Task to carry out: In the records below, begin at the line containing "Lemma addIf_other m" and end at the line containing "Lemma addIf_key m"; quote every line in that span exactly, including both boundary lines, and no others.

Data supplied:
(* ===== verification/Json.v ===== *)
(** * Values of a generated configuration

    A [map[string]any] of the generator is a finite map, a [[]map[string]any] a list of them. Models the
    readers and the one writer of [src/internal/generator/singbox.go] ([str], [intp], [boolp], [addIf])
    and [ParamBool] of [src/internal/model/multiplex.go]; [typed] readers are Go's two-valued type
    assertions with the zero value on failure. *)
From S2P Require Import Prelude GoStrings GoText Util Model Dns.
Local Open Scope Z_scope.

Abbreviation obj := (gmap string any).
Definition object (l : list (string * any)) : obj := list_to_map l.

(** ** Type assertions *)
Definition as_string (a : option any) : string := match a with Some (AString s) => s | _ => "" end.
Definition as_strings (a : option any) : list string := match a with Some (AStrings l) => l | _ => [] end.
Definition as_object (a : option any) : option obj := match a with Some (AMap m) => Some m | _ => None end.
Definition as_objects (a : option any) : list obj := match a with Some (AMaps l) => l | _ => [] end.
Definition map_of (a : any) : option obj := match a with AMap m => Some m | _ => None end.
(** The objects of a list as generated or as decoded ([forEachObject]). *)
Definition forEachObject (a : option any) : list obj :=
  match a with Some (AMaps l) => l | Some (AList l) => omap map_of l | _ => [] end.

(** ** Parameters of a connection *)
Definition get_str (m : obj) (k : string) : string := as_string (m !! k).
(** [int(t)] of a JSON number truncates. *)
Definition intp (m : obj) (k : string) : Z :=
  match m !! k with Some (AInt n) => n | Some (AFloat f) => f64_trunc f | _ => 0 end.
Definition ParamBool (params : obj) (k : string) : bool :=
  match params !! k with
  | Some (ABool b) => b
  | Some (AString s) => bool_decide (s ∈ ["true"; "1"; "yes"])
  | _ => false
  end.
Definition boolp (m : obj) (k : string) : bool := ParamBool m k.

(** ** Writers *)
Definition addIf (m : obj) (key : string) (vals : list string) : obj :=
  let kept := filter (fun v => blank v = false) vals in
  match kept with [] => m | _ => <[key := AStrings kept]> m end.
(** [if c { m[k] = v }]. *)
Definition set_if (c : bool) (k : string) (v : any) (m : obj) : obj := if c then <[k := v]> m else m.
Definition set_str (k : string) (v : string) (m : obj) : obj := set_if (negb (bool_decide (v = ""))) k (AString v) m.

(** ** Facts *)
Lemma addIf_other m key k vals : k <> key -> addIf m key vals !! k = m !! k.
Proof. intros H. unfold addIf. destruct (filter _ vals); [done|]. by rewrite lookup_insert_ne. Qed.
Lemma addIf_key m key vals : m !! key = None ->
  as_strings (addIf m key vals !! key) = filter (fun v => blank v = false) vals.
Proof. intros H. unfold addIf. destruct (filter _ vals) eqn:E; [by rewrite H|]. by rewrite lookup_insert_eq. Qed.
Lemma addIf_nonblank m key vals v : m !! key = None -> v ∈ as_strings (addIf m key vals !! key) -> blank v = false.
Proof. intros H. rewrite addIf_key by done. by intros [? _]%list_elem_of_filter. Qed.
Lemma set_if_other c k v m k' : k' <> k -> set_if c k v m !! k' = m !! k'.
Proof. intros H. destruct c; [|done]. cbn. by rewrite lookup_insert_ne. Qed.
Lemma set_str_other k v m k' : k' <> k -> set_str k v m !! k' = m !! k'.
Proof. apply set_if_other. Qed.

Expected answer:
Lemma addIf_other m key k vals : k <> key -> addIf m key vals !! k = m !! k.
Proof. intros H. unfold addIf. destruct (filter _ vals); [done|]. by rewrite lookup_insert_ne. Qed.
Lemma addIf_key m key vals : m !! key = None ->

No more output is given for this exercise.